• _Data excerpts_
(** * salt/modules/influx.py: the InfluxDB execution module

    A shallow embedding of the module's functions and the properties of its
    existence-gated mutations, parameter resolution, scope selection and
    query forwarding.

    The module talks to two collaborators that it does not define: the
    [config.option] lookup of the minion and the [influxdb] client library.
    The first is a key/default lookup in a store; the second is kept
    abstract: a client method call is answered by a function [remote] of
    the client's constructor arguments, the calls already made on that
    client object, the method called and the state of the outside world.
    Every method call and every log record is appended to a trace, so that
    what a function did to its client can be stated and proved. *)

From Stdlib Require Import Ascii.
From stdpp Require Import base option list strings gmap.

(** ** Python values *)

#[warnings="-register-all"]
Inductive pyval : Type :=
| PNone
| PBool (b : bool)
| PInt (z : Z)
| PStr (s : string)
| PList (l : list pyval)
| PDict (d : list (string * pyval)).

Inductive exn : Type :=
| KeyError (key : string)
| TypeError
| ClientError (what : string).

Inductive res (A : Type) : Type :=
| Ret (a : A)
| Raise (e : exn).
Arguments Ret {A} a.
Arguments Raise {A} e.

(** [bool(v)]: the truth value Python gives [v] in [if v] and [not v]. *)
Definition truthy (v : pyval) : bool :=
  match v with
  | PNone => false
  | PBool b => b
  | PInt z => negb (z =? 0)%Z
  | PStr s => negb (String.eqb s "")
  | PList l => match l with [] => false | _ => true end
  | PDict d => match d with [] => false | _ => true end
  end.

(** [isinstance(v, list)] *)
Definition isinstance_list (v : pyval) : bool :=
  match v with PList _ => true | _ => false end.

(** [d[key]] in an association list holding a dict's items. *)
Fixpoint dict_get (d : list (string * pyval)) (key : string) : option pyval :=
  match d with
  | [] => None
  | (k, v) :: d' => if String.eqb k key then Some v else dict_get d' key
  end.

(** [v[key]] for a string key: a dict answers or raises [KeyError]; no other
    value of this model takes a string subscript. *)
Definition getitem (v : pyval) (key : string) : res pyval :=
  match v with
  | PDict d =>
      match dict_get d key with
      | Some x => Ret x
      | None => Raise (KeyError key)
      end
  | _ => Raise TypeError
  end.

(** [[f(x) for x in l]]: the elements are evaluated in order and the first
    exception ends the comprehension. *)
Fixpoint comprehension (f : pyval -> res pyval) (l : list pyval)
  : res (list pyval) :=
  match l with
  | [] => Ret []
  | x :: l' =>
      match f x with
      | Raise e => Raise e
      | Ret y =>
          match comprehension f l' with
          | Raise e => Raise e
          | Ret ys => Ret (y :: ys)
          end
      end
  end.

(** [for x in v]: the items iterated over; only reached for lists here. *)
Definition items (v : pyval) : list pyval :=
  match v with PList l => l | _ => [] end.

(** [name == v] for a string [name]: equal strings and nothing else. *)
Definition str_eq (name : string) (v : pyval) : bool :=
  match v with PStr s => String.eqb name s | _ => false end.

(** [name in l] for a string [name]. *)
Definition str_in (name : string) (l : list pyval) : bool :=
  existsb (str_eq name) l.

(** ** The client library's interface *)

Module influxdb.

(** The arguments [InfluxDBClient(host=, port=, username=, password=)]
    was built from. *)
Record client : Type := InfluxDBClient {
  host : pyval;
  port : pyval;
  username : pyval;
  password : pyval
}.

(** The client methods the module calls. *)
Inductive method : Type :=
| get_database_list
| create_database (name : pyval)
| delete_database (name : pyval)
| switch_db (database : pyval)
| get_database_users
| get_list_cluster_admins
| add_database_user (name passwd : pyval)
| add_cluster_admin (name passwd : pyval)
| update_database_user_password (name passwd : pyval)
| update_cluster_admin_password (name passwd : pyval)
| delete_database_user (user : pyval)
| delete_cluster_admin (user : pyval)
| query (q time_precision chunked : pyval).

(** A client object: what it was built from and the calls made on it. *)
Record handle : Type := Handle {
  built : client;
  calls : list method
}.

(** The calls that change what the server stores. *)
Definition mutating (m : method) : bool :=
  match m with
  | create_database _ | delete_database _
  | add_database_user _ _ | add_cluster_admin _ _
  | update_database_user_password _ _
  | update_cluster_admin_password _ _
  | delete_database_user _ | delete_cluster_admin _ => true
  | _ => false
  end.

(** The two families of principal operations. *)
Definition cluster_admin_op (m : method) : bool :=
  match m with
  | get_list_cluster_admins | add_cluster_admin _ _
  | update_cluster_admin_password _ _ | delete_cluster_admin _ => true
  | _ => false
  end.

Definition database_user_op (m : method) : bool :=
  match m with
  | get_database_users | add_database_user _ _
  | update_database_user_password _ _ | delete_database_user _ => true
  | _ => false
  end.

End influxdb.

(** ** Effects: the outside world, the trace and the monad *)

Inductive event : Type :=
| EvCall (c : influxdb.client) (m : influxdb.method)
| EvLog (fmt : string) (args : list pyval).

Record world (L : Type) : Type := World {
  lib : L;
  trace : list event
}.
Arguments World {L} lib trace.
Arguments lib {L} w.
Arguments trace {L} w.

Definition M (L A : Type) : Type := world L -> res A * world L.

#[export] Instance M_ret {L} : MRet (M L) :=
  fun A (a : A) w => (Ret a, w).

#[export] Instance M_bind {L} : MBind (M L) :=
  fun A B (f : A -> M L B) (m : M L A) w =>
    match m w with
    | (Ret a, w') => f a w'
    | (Raise e, w') => (Raise e, w')
    end.

(** A pure computation that may raise. *)
Definition lift {L A} (r : res A) : M L A := fun w => (r, w).

(** [log.info(fmt.format(...))]: the record keeps the format string and
    the arguments of [format] apart. *)
Definition log_info {L} (fmt : string) (args : list pyval) : M L unit :=
  fun w => (Ret tt, World (lib w) (trace w ++ [EvLog fmt args])).

Section Influx.

Context {L : Type}.

(** What the client library answers: from the client's constructor
    arguments, the calls already made on the object, the method called and
    the state of the world, a value or an exception and the next state. *)
Variable remote :
  influxdb.client -> list influxdb.method -> influxdb.method -> L ->
  res pyval * L.

(** The minion's configuration store behind [config.option]. *)
Variable cfg : gmap string pyval.

(** Modelled from the spec: [__salt__['config.option']] is defined in
    another module of the repository; the spec gives it as a key/default
    lookup: the stored value under the key, the default when there is
    none. *)
Definition config_option (key : string) (dflt : pyval) : pyval :=
  default dflt (cfg !! key).

(** [client.m(...)] where the result is used. *)
Definition invoke (c : influxdb.handle) (m : influxdb.method) : M L pyval :=
  fun w =>
    let '(r, l') := remote (influxdb.built c) (influxdb.calls c) m (lib w) in
    (r, World l' (trace w ++ [EvCall (influxdb.built c) m])).

(** [client.m(...)] as a statement: the result is dropped and the object,
    changed by the call, is used further. *)
Definition invoke_ (c : influxdb.handle) (m : influxdb.method)
  : M L influxdb.handle :=
  _ ← invoke c m;
  mret (influxdb.Handle (influxdb.built c) (influxdb.calls c ++ [m])).

Definition _client (user password host port : pyval) : influxdb.handle :=
  let user :=
    if negb (truthy user)
    then config_option "influxdb.user" (PStr "root") else user in
  let password :=
    if negb (truthy password)
    then config_option "influxdb.password" (PStr "root") else password in
  let host :=
    if negb (truthy host)
    then config_option "influxdb.host" (PStr "localhost") else host in
  let port :=
    if negb (truthy port)
    then config_option "influxdb.port" (PInt 8086) else port in
  influxdb.Handle (influxdb.InfluxDBClient host port user password) [].

Definition db_list (user password host port : pyval) : M L pyval :=
  let client := _client user password host port in
  invoke client influxdb.get_database_list.

Definition db_exists (name : string) (user password host port : pyval)
  : M L pyval :=
  dbs ← db_list user password host port;
  if negb (isinstance_list dbs) then mret (PBool false)
  else
    names ← lift (comprehension (fun db => getitem db "name") (items dbs));
    mret (PBool (str_in name names)).

Definition db_create (name : string) (user password host port : pyval)
  : M L pyval :=
  e ← db_exists name PNone PNone PNone PNone;
  if truthy e then
    _ ← log_info "DB {0!r} already exists" [PStr name];
    mret (PBool false)
  else
    let client := _client user password host port in
    invoke client (influxdb.create_database (PStr name)).

Definition db_remove (name : string) (user password host port : pyval)
  : M L pyval :=
  e ← db_exists name PNone PNone PNone PNone;
  if negb (truthy e) then
    _ ← log_info "DB {0!r} does not exist" [PStr name];
    mret (PBool false)
  else
    let client := _client user password host port in
    invoke client (influxdb.delete_database (PStr name)).

Definition user_list (database user password host port : pyval)
  : M L pyval :=
  let client := _client user password host port in
  if truthy database then
    client ← invoke_ client (influxdb.switch_db database);
    invoke client influxdb.get_database_users
  else invoke client influxdb.get_list_cluster_admins.

Definition user_exists (name : string)
  (database user password host port : pyval) : M L pyval :=
  users ← user_list database user password host port;
  if negb (isinstance_list users) then mret (PBool false)
  else
    names ← lift (comprehension (fun u => getitem u "name") (items users));
    mret (PBool (str_in name names)).

Definition user_create (name : string)
  (passwd database user password host port : pyval) : M L pyval :=
  e ← user_exists name database PNone PNone PNone PNone;
  if truthy e then
    _ ← (if truthy database
         then log_info "User {0!r} already exists for DB {0!r}"
                [PStr name; database]
         else log_info "Cluster admin {0!r} already exists" [PStr name]);
    mret (PBool false)
  else
    let client := _client user password host port in
    if truthy database then
      client ← invoke_ client (influxdb.switch_db database);
      invoke client (influxdb.add_database_user (PStr name) passwd)
    else invoke client (influxdb.add_cluster_admin (PStr name) passwd).

Definition user_chpass (name : string)
  (passwd database user password host port : pyval) : M L pyval :=
  e ← user_exists name database PNone PNone PNone PNone;
  if negb (truthy e) then
    _ ← (if truthy database
         then log_info "User {0!r} does not exist for DB {0!r}"
                [PStr name; database]
         else log_info "Cluster admin {0!r} does not exist" [PStr name]);
    mret (PBool false)
  else
    let client := _client user password host port in
    if truthy database then
      client ← invoke_ client (influxdb.switch_db database);
      invoke client
        (influxdb.update_database_user_password (PStr name) passwd)
    else
      invoke client
        (influxdb.update_cluster_admin_password (PStr name) passwd).

Definition user_remove (name : string)
  (database user password host port : pyval) : M L pyval :=
  e ← user_exists name database PNone PNone PNone PNone;
  if negb (truthy e) then
    _ ← (if truthy database
         then log_info "User {0!r} does not exist for DB {0!r}"
                [PStr name; database]
         else log_info "Cluster admin {0!r} does not exist" [PStr name]);
    mret (PBool false)
  else
    let client := _client user password host port in
    if truthy database then
      client ← invoke_ client (influxdb.switch_db database);
      invoke client (influxdb.delete_database_user user)
    else invoke client (influxdb.delete_cluster_admin user).

(** [time_precision] and [chunked] have defaults other than [None]: an
    omitted argument is [None] here and takes the default of the [def]. *)
Definition query (database query : pyval)
  (time_precision chunked : option pyval)
  (user password host port : pyval) : M L pyval :=
  let time_precision := default (PStr "s") time_precision in
  let chunked := default (PBool false) chunked in
  let client := _client user password host port in
  client ← invoke_ client (influxdb.switch_db database);
  invoke client (influxdb.query query time_precision chunked).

• _Exercise instructions_
Please, from the entries above, set down exactly the lines from the one containing "Module influxdb." through the one containing "add_cluster_admin (name passwd : pyval)", and only those.

• _Response below_
Module influxdb.

(** The arguments [InfluxDBClient(host=, port=, username=, password=)]
    was built from. *)
Record client : Type := InfluxDBClient {
  host : pyval;
  port : pyval;
  username : pyval;
  password : pyval
}.

(** The client methods the module calls. *)
Inductive method : Type :=
| get_database_list
| create_database (name : pyval)
| delete_database (name : pyval)
| switch_db (database : pyval)
| get_database_users
| get_list_cluster_admins
| add_database_user (name passwd : pyval)
| add_cluster_admin (name passwd : pyval)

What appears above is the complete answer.